__WHAT NEEDS TO BE DONE__. Both the line containing "Lemma approx_count_text_bounds s" and the line containing "pose proof (wadd_le (wadd" belong to the span. Output exactly that span from the listing below, and nothing outside it.
------------------------
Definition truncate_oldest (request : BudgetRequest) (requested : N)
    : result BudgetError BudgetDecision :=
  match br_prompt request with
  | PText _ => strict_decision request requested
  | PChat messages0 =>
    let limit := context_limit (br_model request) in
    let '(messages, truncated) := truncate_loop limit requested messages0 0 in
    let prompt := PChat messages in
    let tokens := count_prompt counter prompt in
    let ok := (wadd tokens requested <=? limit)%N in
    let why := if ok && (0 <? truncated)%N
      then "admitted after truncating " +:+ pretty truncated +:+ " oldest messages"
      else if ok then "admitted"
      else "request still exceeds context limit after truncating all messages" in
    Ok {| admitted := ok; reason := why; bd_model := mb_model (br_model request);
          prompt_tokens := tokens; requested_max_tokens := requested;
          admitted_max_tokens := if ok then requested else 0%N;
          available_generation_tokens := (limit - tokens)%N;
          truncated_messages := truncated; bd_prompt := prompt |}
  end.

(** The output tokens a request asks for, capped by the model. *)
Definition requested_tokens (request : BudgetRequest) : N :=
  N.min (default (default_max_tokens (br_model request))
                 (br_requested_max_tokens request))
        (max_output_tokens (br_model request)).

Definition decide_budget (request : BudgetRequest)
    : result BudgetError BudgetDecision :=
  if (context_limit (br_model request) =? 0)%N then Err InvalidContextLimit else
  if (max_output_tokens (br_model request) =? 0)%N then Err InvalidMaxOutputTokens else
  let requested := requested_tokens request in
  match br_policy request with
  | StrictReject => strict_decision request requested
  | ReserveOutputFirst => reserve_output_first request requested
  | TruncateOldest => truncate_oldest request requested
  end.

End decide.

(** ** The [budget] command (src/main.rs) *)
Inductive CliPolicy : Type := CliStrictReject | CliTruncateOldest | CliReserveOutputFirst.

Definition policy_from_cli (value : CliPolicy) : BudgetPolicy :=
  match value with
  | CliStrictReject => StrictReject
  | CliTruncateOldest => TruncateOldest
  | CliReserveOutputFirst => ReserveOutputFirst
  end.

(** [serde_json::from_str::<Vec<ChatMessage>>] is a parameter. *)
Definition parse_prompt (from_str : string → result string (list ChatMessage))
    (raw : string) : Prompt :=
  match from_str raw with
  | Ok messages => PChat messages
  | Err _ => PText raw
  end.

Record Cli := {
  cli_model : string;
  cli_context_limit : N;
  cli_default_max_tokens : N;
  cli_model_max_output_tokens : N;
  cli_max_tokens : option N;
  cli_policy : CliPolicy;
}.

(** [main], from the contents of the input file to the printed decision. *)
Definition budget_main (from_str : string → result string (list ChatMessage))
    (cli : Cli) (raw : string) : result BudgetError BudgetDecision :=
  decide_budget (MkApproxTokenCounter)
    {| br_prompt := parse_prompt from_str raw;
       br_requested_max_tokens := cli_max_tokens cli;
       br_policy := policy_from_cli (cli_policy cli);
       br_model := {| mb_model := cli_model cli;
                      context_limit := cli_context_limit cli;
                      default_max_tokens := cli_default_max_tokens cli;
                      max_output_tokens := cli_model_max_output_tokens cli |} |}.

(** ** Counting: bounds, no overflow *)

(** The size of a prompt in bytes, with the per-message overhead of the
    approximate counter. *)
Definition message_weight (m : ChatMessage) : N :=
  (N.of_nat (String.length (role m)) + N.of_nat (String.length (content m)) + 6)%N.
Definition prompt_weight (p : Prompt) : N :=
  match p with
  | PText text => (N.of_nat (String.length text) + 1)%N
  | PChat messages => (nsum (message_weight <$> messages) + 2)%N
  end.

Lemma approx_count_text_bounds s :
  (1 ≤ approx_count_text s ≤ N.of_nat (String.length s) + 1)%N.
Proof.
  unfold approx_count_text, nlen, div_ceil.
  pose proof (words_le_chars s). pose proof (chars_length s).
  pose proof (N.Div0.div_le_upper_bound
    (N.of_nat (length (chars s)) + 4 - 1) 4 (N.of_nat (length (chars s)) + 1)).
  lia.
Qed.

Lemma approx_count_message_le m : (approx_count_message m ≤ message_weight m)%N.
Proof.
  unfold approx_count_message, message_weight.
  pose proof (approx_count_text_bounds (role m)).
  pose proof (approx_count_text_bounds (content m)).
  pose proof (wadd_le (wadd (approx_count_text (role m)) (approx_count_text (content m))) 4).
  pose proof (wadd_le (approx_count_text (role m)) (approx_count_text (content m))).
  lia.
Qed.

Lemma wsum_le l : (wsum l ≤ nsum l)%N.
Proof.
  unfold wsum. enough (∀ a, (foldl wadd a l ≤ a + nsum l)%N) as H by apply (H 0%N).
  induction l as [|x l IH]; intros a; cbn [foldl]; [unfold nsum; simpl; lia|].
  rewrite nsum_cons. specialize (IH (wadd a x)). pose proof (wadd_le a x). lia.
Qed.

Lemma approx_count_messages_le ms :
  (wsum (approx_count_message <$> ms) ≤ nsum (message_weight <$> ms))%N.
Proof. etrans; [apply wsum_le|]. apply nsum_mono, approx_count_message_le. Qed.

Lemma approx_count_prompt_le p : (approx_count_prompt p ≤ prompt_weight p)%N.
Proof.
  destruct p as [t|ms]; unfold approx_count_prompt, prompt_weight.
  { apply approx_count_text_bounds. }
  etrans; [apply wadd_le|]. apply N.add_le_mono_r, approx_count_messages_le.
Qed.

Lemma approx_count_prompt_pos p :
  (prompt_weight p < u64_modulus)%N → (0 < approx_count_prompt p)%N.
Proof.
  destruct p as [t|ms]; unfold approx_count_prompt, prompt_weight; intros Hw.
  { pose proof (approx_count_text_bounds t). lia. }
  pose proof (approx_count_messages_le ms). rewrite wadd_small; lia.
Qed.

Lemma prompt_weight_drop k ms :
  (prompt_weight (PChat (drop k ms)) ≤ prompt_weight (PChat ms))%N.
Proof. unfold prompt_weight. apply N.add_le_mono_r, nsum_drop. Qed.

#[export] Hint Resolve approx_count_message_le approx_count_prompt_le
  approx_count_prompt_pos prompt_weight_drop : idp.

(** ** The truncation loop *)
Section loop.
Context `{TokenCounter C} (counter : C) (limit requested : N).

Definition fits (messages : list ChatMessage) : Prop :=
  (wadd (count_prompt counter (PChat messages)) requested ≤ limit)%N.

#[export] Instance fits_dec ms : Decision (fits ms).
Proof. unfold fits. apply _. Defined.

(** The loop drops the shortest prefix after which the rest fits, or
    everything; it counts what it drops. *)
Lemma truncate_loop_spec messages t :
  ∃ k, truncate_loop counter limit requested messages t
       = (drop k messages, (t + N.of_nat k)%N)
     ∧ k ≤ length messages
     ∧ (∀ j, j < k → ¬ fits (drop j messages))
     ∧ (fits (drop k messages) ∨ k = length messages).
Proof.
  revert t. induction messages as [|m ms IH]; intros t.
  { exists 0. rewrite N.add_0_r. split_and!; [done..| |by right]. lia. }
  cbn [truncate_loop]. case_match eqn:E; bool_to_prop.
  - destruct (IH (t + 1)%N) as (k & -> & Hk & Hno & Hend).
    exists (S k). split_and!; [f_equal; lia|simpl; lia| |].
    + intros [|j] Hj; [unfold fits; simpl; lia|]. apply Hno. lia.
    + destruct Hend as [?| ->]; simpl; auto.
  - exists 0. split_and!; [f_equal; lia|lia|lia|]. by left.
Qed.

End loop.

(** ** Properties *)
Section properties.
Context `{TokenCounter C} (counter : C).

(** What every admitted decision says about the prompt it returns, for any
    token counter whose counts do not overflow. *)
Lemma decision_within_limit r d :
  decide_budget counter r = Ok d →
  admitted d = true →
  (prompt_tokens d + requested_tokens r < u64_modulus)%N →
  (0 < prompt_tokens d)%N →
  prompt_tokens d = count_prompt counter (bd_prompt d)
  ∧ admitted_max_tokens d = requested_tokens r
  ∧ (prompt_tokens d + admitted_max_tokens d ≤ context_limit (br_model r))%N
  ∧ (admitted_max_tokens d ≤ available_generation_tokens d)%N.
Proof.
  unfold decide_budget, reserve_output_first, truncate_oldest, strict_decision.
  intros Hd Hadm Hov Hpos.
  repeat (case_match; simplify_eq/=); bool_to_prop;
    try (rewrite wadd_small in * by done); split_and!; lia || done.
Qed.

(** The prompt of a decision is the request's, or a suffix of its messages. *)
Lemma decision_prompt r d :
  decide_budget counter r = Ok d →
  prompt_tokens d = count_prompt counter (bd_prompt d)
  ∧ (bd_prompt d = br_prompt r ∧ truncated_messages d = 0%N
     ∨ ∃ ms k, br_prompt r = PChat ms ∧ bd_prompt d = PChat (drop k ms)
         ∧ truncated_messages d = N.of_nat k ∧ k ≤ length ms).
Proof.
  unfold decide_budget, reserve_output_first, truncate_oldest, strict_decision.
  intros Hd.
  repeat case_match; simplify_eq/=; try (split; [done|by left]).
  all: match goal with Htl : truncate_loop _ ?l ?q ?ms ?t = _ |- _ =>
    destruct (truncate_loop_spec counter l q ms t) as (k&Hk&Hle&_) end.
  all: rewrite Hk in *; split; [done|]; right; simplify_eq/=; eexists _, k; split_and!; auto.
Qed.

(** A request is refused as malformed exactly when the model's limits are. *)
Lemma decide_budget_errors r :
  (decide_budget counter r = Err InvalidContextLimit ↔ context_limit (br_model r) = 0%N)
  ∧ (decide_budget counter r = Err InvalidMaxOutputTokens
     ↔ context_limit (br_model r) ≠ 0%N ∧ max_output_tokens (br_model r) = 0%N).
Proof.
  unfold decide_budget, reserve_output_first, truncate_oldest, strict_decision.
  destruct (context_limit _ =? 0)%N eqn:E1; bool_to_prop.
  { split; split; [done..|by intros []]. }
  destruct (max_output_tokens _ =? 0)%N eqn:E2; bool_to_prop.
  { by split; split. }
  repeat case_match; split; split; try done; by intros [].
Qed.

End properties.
------------------------
__RESULT FOR THIS TASK__.
Lemma approx_count_text_bounds s :
  (1 ≤ approx_count_text s ≤ N.of_nat (String.length s) + 1)%N.
Proof.
  unfold approx_count_text, nlen, div_ceil.
  pose proof (words_le_chars s). pose proof (chars_length s).
  pose proof (N.Div0.div_le_upper_bound
    (N.of_nat (length (chars s)) + 4 - 1) 4 (N.of_nat (length (chars s)) + 1)).
  lia.
Qed.

Lemma approx_count_message_le m : (approx_count_message m ≤ message_weight m)%N.
Proof.
  unfold approx_count_message, message_weight.
  pose proof (approx_count_text_bounds (role m)).
  pose proof (approx_count_text_bounds (content m)).
  pose proof (wadd_le (wadd (approx_count_text (role m)) (approx_count_text (content m))) 4).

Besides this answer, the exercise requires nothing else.